It’s happening everywhere. The feed. The gym. Maybe even your living room. TikTok has obsessed over cable crunches lately. Claim they’re better than random core circuits. Claim they build those blocky abs everyone chases. But do they?
Yes. And no.
Patricia Greaves, a CPT in New York, breaks it down. Cable crunches use the high pulley. You hold a rope. You kneel away from the machine. Then you crunch. Hard. Toward your hips. It isolates the rectus abdominis. That’s the six-pack muscle. Nothing else.
If you want definition, this works. Especially with weight.

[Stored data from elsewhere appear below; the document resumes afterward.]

(** The body of the first loop of [parse_fields_from_data], for the field
    [field] at position [i]: the field appended to [infer_fields]. *)
Definition infer_expected (data : list pyval) (i : nat) (field : FieldSchema)
    : result FieldSchema :=
  match data !! i with
  | None => new_field "" (dtype field) ∅
  | Some d =>
      if is_None d then new_field "" (dtype field) ∅
      else if negb (is_list_like d)
      then Raise (DataTypeNotSupportException DataShouldBeListOfList)
      else
        match getitem0 d with
        | OK elem => new_field "" (infer_dtype_bydata elem) ∅
        | Raise IndexError => new_field "" (dtype field) ∅
        | Raise e => Raise e
        end
  end.

Fixpoint infer_expected_loop (data : list pyval) (i : nat) (tmp_fields : list FieldSchema)
    : result (list FieldSchema) :=
  match tmp_fields with
  | [] => OK []
  | field :: rest =>
      x ← infer_expected data i field;
      xs ← infer_expected_loop data (S i) rest;
      OK (x :: xs)
  end.

(** The body of [while index < len(data): ...] of [parse_fields_from_data]. *)
Definition infer_extra (d : pyval) : result FieldSchema :=
  elem ← getitem0 d;
  new_field "" (infer_dtype_bydata elem) ∅.

(** [prepare_fields_from_dataframe]: the loop over the columns whose mapped
    type is unknown. It yields the types and the map of type params. *)
Fixpoint sample_columns (cols : list column) (data_types : list DataType)
    (column_params_map : gmap string (gmap string pyval))
    : result (list DataType * gmap string (gmap string pyval)) :=
  match cols, data_types with
  | c :: cols', dt :: data_types' =>
      if bool_decide (dt = UNKNOWN) then
        let value := col_cell c 0 in
        let new_dtype := infer_dtype_bydata value in
        m ← match new_dtype with
            | BINARY_VECTOR =>
                n ← py_len value;
                OK (<[col_name c := {[ "dim" := VInt (Z.of_nat n * 8) ]}]> column_params_map)
            | FLOAT_VECTOR =>
                n ← py_len value;
                OK (<[col_name c := {[ "dim" := VInt (Z.of_nat n) ]}]> column_params_map)
            | _ => OK column_params_map
            end;
        '(rest, m') ← sample_columns cols' data_types' m;
        OK (new_dtype :: rest, m')
      else
        '(rest, m') ← sample_columns cols' data_types' column_params_map;
        OK (dt :: rest, m')
  | _, _ => OK ([], column_params_map)
  end.

(** [prepare_fields_from_dataframe] *)
Definition prepare_fields_from_dataframe (df : DataFrame)
    : result (list string * list DataType * gmap string (gmap string pyval)) :=
  let d_types := col_dtype <$> df_columns df in
  let data_types := map_numpy_dtype_to_datatype <$> d_types in
  let col_names := columns df in
  '(data_types, column_params_map) ←
    (if bool_decide (UNKNOWN ∈ data_types) then
       if (df_len df =? 0)%nat then Raise (CannotInferSchemaException DataFrameInvalid)
       else sample_columns (df_columns df) data_types ∅
     else OK (data_types, ∅));
  if bool_decide (UNKNOWN ∈ data_types)
  then Raise (CannotInferSchemaException DataFrameInvalid)
  else OK (col_names, data_types, column_params_map).

(** [col_names.index(name)] followed by [data_types[...]]. *)
Fixpoint dtype_of_column (col_names : list string) (data_types : list DataType)
    (n : string) : result DataType :=
  match col_names, data_types with
  | c :: cs, d :: ds => if String.eqb c n then OK d else dtype_of_column cs ds n
  | c :: cs, [] => if String.eqb c n then Raise IndexError else dtype_of_column cs [] n
  | [], _ => Raise ValueError
  end.

(** First loop of [parse_fields_from_dataframe]; the state is
    [(col_names, data_types, infer_fields)]. *)
Fixpoint infer_from_columns (column_params_map : gmap string (gmap string pyval))
    (tmp_fields : list FieldSchema) (col_names : list string)
    (data_types : list DataType) (infer_fields : list FieldSchema)
    : result (list string * list DataType * list FieldSchema) :=
  match tmp_fields with
  | [] => OK (col_names, data_types, infer_fields)
  | field :: rest =>
      if negb (bool_decide (name field ∈ col_names)) then
        field_schema ← new_field (name field) (dtype field) ∅;
        infer_from_columns column_params_map rest
          (col_names ++ [name field])%list (data_types ++ [dtype field])%list
          (infer_fields ++ [field_schema])%list
      else
        let type_params := default ∅ (column_params_map !! name field) in
        d ← dtype_of_column col_names data_types (name field);
        field_schema ← new_field (name field) d type_params;
        infer_from_columns column_params_map rest col_names data_types
          (infer_fields ++ [field_schema])%list
  end.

That’s the takeaway. If you just want strong core stability, look elsewhere. But for aesthetics? Go for it. Just do it right. Because doing it wrong hurts.
How to actually do them
Don’t just guess the weight. Start small. Five pounds. Maybe ten. If fifteen reps feel like nothing, it’s too light. If three sets exhaust you, you’re on track.

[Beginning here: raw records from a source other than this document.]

(** * A shallow embedding of [json_plan_tool.py]

    The JSON Pointer helpers (RFC 6901), the JSON Patch applier (RFC 6902),
    the layer cloning and the atomic writer of
    [src/Jason updates/json_plan_tool.py], with the loops of the two scripts
    beside it that apply and consolidate the repository's patches, and the
    merge step of [update_plan_from_template] in
    [src/json_plan_tool_extended.py].

    Conventions of the embedding.

    - A Python [str] is a Rocq [string], i.e. the UTF-8 bytes of the text.
      The source only splits on ["/"] and replaces the ASCII patterns ["~1"]
      and ["~0"]; on UTF-8 these byte-level operations agree with the
      code-point-level ones.  [int()] reads the code points back from the
      bytes, so that the digits and the white space of every script count as
      they do in Python.
    - A document is what [json.loads] returns: [None], [bool], [int], [str],
      [list] and [dict] with string keys.  Floats are outside the model.
      A [dict] keeps insertion order, so it is an association list.
    - The helpers mutate the document in place and raise exceptions.  A
      document loaded from JSON is a tree without sharing, so the mutation is
      written as explicit state passing: a mutating function returns either
      its Python result, or the exception together with the state in which it
      leaves the document object. *)

From Stdlib Require Import ZArith List Bool Ascii String DecimalString Lia.
Import ListNotations.

Local Open Scope string_scope.
Local Open Scope list_scope.

(** ** Python strings *)

Module PyStr.

(** [s.replace(old, new)] for a non-empty [old]: left to right, without
    overlap.  [skip] counts the characters of a match still to be dropped. *)
Fixpoint replace_from (skip : nat) (old new s : string) : string :=
  match s with
  | EmptyString => EmptyString
  | String c s' =>
      match skip with
      | S k => replace_from k old new s'
      | O =>
          if prefix old s
          then new ++ replace_from (String.length old - 1) old new s'
          else String c (replace_from 0 old new s')
      end
  end.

Setup matters. Attach the rope. High up. Face away. Kneel. Hold the rope at your temples. Chest up. Don’t hunch.
Now the movement. Round your back. Think C-shape. Pull your upper body down toward your pelvis. Not your arms. Not your neck. Your abs.
Pause.
Hold it. Count one. Two. Then come up. Slowly. Controlled. That’s one rep.
Do ten to fifteen. Do three sets.
The usual mess-ups
Most people ruin the exercise before they start.
Going too fast kills it. Momentum takes over. You’re not working the muscle, you’re swinging your torso. Greaves calls tempo everything. Move slow. Let the weight resist. Don’t let it pull you up.
Not bracing is bad too. You might be using your neck. Or your hands. Engage the core first. Feel the burn there. Not in your traps.
Hips moving? Too heavy.
If your pelvis is rocking back and forth, the weight is exceeding your control. Drop the plates. Keep the hips static.
Beyond the six-pack
Here’s the trap. You can have abs of steel and a back made of wet cardboard. Cable crunches are local. They hit the front. They ignore the lower back. The obliques. The deep stabilizers.
Weak lower back + strong abs = injury risk. Especially on squats. Or just standing up correctly.
So treat the crunch like a spice. Not the main course.
Add planks. Side planks. Bird dogs. Bicycle crunches. This builds the 360 strength you need for life. For lifting heavy things. For aging gracefully.
Definition looks good in photos. Balance keeps you from hurting. Which do you need? Probably both. But if you skip the rest, you’re building on shaky ground.